Electron capture of tetracyanoethylene oxide in the gas phase. Rearrangement of the parent radical anion to form [(NC) 3C] −. A joint experimental and ab initio study

Abstract

Capture of an electron by tetracyanoethylene oxide can initiate a number of decomposition pathways. One of these decompositions yields [(NC) 3C] − as the ionic product. Ab initio calculations (at the B3LYP/6-31+G∗ level of theory) indicate that the formation of [(NC) 3C] − is initiated by capture of an electron into the LUMO of tetracyanoethylene oxide to yield the anion radical [(NC) 2C–O–C(CN) 2] −· that undergoes internal nucleophilic substitution to form intermediate [(NC) 3C–OCCN] −·. This intermediate dissociates to form [(NC) 3C] − ( m/z 90) as the ionic product. The radical (NC) 3C · has an electron affinity of 4.0 eV (385 kJ mol −1). Ab initio calculations show that [(NC) 3C] − is trigonal planar with the negative charge mainly on the nitrogens.
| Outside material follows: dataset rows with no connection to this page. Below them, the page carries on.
Definition broken_upstream : Transport JsVal :=
  fun earlier config => Throw error_other.

(** A page of one record whose link header parse-link-header rejects. *)
Definition page_with_bad_link : AxiosResponse (list GithubApiPr) :=
  {| resp_data := [pr 301]; resp_status := 200; resp_statusText := "OK";
     resp_headers := Some {[ "link" := "next page" ]} |}.

Definition badly_linked_upstream : Transport (list GithubApiPr) :=
  fun earlier config => Return page_with_bad_link.

(** An upstream that answers every request with status 422, whatever body
    the caller expects. *)
Definition failing (R : Type) : Transport R :=
  fun earlier config => Throw error_422.

(** A compare response with a count of zero and a commit listed. *)
Definition lagging_compare : AxiosResponse GithubApiCompare :=
  {| resp_data :=
       {| ahead_by := 0;
          commits :=
            [ {| cc_sha := "0a1b2c";
                 cc_commit :=
                   {| commit_author := {| person_date := "2019-05-01T12:00:00Z" |};
                      commit_committer := {| person_date := "2019-05-03T08:30:00Z" |} |} |} ] |};
     resp_status := 200; resp_statusText := "OK";
     resp_headers := Some (rate_headers "4992") |}.

Definition lagging_upstream : Transport GithubApiCompare :=
  fun earlier config => Return lagging_compare.

(** A commit whose author date does not parse. *)
Definition commit_without_author_date : Commit :=
  {| commit_author := {| person_date := "yesterday" |};
     commit_committer := {| person_date := "2019-05-03T08:30:00Z" |} |}.

(** A page of one record whose link header has an empty value. *)
Definition page_with_empty_link : AxiosResponse (list GithubApiPr) :=
  {| resp_data := [pr 401]; resp_status := 200; resp_statusText := "OK";
     resp_headers := Some {[ "link" := EmptyString ]} |}.

Definition emptily_linked_upstream : Transport (list GithubApiPr) :=
  fun earlier config => Return page_with_empty_link.

(** A process that has constructed no client yet. *)
Definition fresh_process : Process :=
  {| heap := []; cached := ∅; GITHUB_SECRET := "0123456789abcdef" |}.

(** An upstream whose every page links to a next page. *)
Definition endless : Transport (list GithubApiPr) :=
  fun earlier config => Return page1.

End Sample.

(* ===================================================================== *)
(** ** Properties *)
(* ===================================================================== *)

Section Properties.
Context {rt : JsRuntime}.

(** *** The monitor and the dispatcher, step by step *)

Lemma throttledLogRateLimitInfo_effect (a b : JsNumber) (w : World) :
  GithubApi.throttledLogRateLimitInfo a b w =
    (Return tt,
     {| requests := requests w;
        logs := logs w ++
          (if snd (throttle_call (throttle w) (a, b))
           then [ {| log_level := Info;
                     log_message := "rate limit " +:+ numberToString a
                                    +:+ "/" +:+ numberToString b;
                     log_meta := Some [("type", LStr "githubRateLimit");
                                       ("rateLimit", LObj [("remaining", LNum a);
                                                           ("total", LNum b)])] |} ]
           else []);
        console := console w;
        throttled := throttled w ++ [(a, b)];
        throttle := fst (throttle_call (throttle w) (a, b)) |}).
Proof.
  unfold GithubApi.throttledLogRateLimitInfo.
  destruct (throttle_call (throttle w) (a, b)) as [state []]; simpl.
  - reflexivity.
  - rewrite app_nil_r. reflexivity.
Qed.

Lemma checkForRateLimitInfo_returns {T} (resp : AxiosResponse T) (w : World) :
  fst (GithubApi.checkForRateLimitInfo resp w) = Return tt.
Proof.
  unfold GithubApi.checkForRateLimitInfo.
  destruct (resp_headers resp) as [headers|]; [|reflexivity].
  destruct (truthy_header _ && truthy_header _); [|reflexivity].
  rewrite throttledLogRateLimitInfo_effect. reflexivity.
Qed.

(** The monitor leaves the requests and the console alone, and what it
    adds to the log are lines of [logRateLimitInfo]. *)
Lemma checkForRateLimitInfo_frame {T} (resp : AxiosResponse T) (w : World) :
  let w' := snd (GithubApi.checkForRateLimitInfo resp w) in
  requests w' = requests w /\ console w' = console w
  /\ exists lines, logs w' = logs w ++ lines /\ Forall rate_limit_info lines.
Proof.
  unfold GithubApi.checkForRateLimitInfo.
  destruct (resp_headers resp) as [headers|];
    [|repeat split; exists []; rewrite app_nil_r; split; [reflexivity|constructor]].
  destruct (truthy_header _ && truthy_header _);
    [|repeat split; exists []; rewrite app_nil_r; split; [reflexivity|constructor]].
  rewrite throttledLogRateLimitInfo_effect. simpl. repeat split.
  eexists. split; [reflexivity|].
  destruct (snd (throttle_call _ _)); [|constructor].
  constructor; [|constructor]. eexists _, _. reflexivity.
Qed.

Lemma checkForRateLimitInfo_requests {T} (resp : AxiosResponse T) (w : World) :
  requests (snd (GithubApi.checkForRateLimitInfo resp w)) = requests w.
Proof. apply (checkForRateLimitInfo_frame resp w). Qed.

Lemma checkForRateLimitInfo_console {T} (resp : AxiosResponse T) (w : World) :
  console (snd (GithubApi.checkForRateLimitInfo resp w)) = console w.
Proof. apply (checkForRateLimitInfo_frame resp w). Qed.

(** While a request is awaited only the timer of the throttle acts: it may
    write a line of [logRateLimitInfo]. *)
Lemma record_request_frame (config : AxiosRequestConfig) (w : World) :
  let w' := record_request config w in
  requests w' = requests w ++ [config] /\ console w' = console w
  /\ throttled w' = throttled w
  /\ exists lines, logs w' = logs w ++ lines /\ Forall rate_limit_info lines.
Proof.
  unfold record_request, await_timer. simpl.
  destruct (throttle_timer (throttle w)) as [state [[remaining total]|]]; simpl.
  - repeat split. eexists [_]. split; [reflexivity|].
    constructor; [|constructor]. eexists _, _. reflexivity.
  - repeat split. exists []. rewrite app_nil_r. split; [reflexivity|constructor].
Qed.

Lemma record_request_requests (config : AxiosRequestConfig) (w : World) :
  requests (record_request config w) = requests w ++ [config].
Proof. apply (record_request_frame config w). Qed.

Lemma record_request_console (config : AxiosRequestConfig) (w : World) :
  console (record_request config w) = console w.
Proof. apply (record_request_frame config w). Qed.

Lemma record_request_throttled (config : AxiosRequestConfig) (w : World) :
  throttled (record_request config w) = throttled w.
Proof. apply (record_request_frame config w). Qed.

Lemma req_fulfilled {R} (ax : Transport R) method url params body w resp :
  ax (requests w) {| cfg_method := method; cfg_url := url;
                     cfg_params := params; cfg_data := body |} = Return resp ->
  GithubApi.req ax method url params body w =
    (Return resp,
     snd (GithubApi.checkForRateLimitInfo resp
            (record_request {| cfg_method := method; cfg_url := url;
                               cfg_params := params; cfg_data := body |} w))).
Proof.
  intros Hax.
  unfold GithubApi.req, try_catch, bind, call_ax. rewrite Hax.
  pose proof (checkForRateLimitInfo_returns resp
    (record_request {| cfg_method := method; cfg_url := url;
                       cfg_params := params; cfg_data := body |} w)) as Hret.
  destruct (GithubApi.checkForRateLimitInfo resp _) as [c w'].
  simpl in *. subst c. reflexivity.
Qed.

Lemma req_rejected {R} (ax : Transport R) method url params body w err :
  ax (requests w) {| cfg_method := method; cfg_url := url;
                     cfg_params := params; cfg_data := body |} = Throw err ->
  GithubApi.req ax method url params body w =
    GithubApi.req_catch method url params body err
      (record_request {| cfg_method := method; cfg_url := url;
                         cfg_params := params; cfg_data := body |} w).
Proof.
  intros Hax.
  unfold GithubApi.req, try_catch, bind, call_ax. rewrite Hax. reflexivity.
Qed.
A pictorial representation of this structure is the resonance structure formed from three degenerate contributing structures (NC) 2–CCN −. The other product of the reaction is nominally (NCCO) ·, but there is no definitive experimental evidence to indicate whether this radical survives intact, or decomposes to NC · and CO. The overall process [(NC) 2C–O–C(CN) 2] −· → [(NC) 3C] − + (NCCO) · is calculated to be endothermic by 21 kJ mol −1 with an overall barrier of 268 kJ mol −1.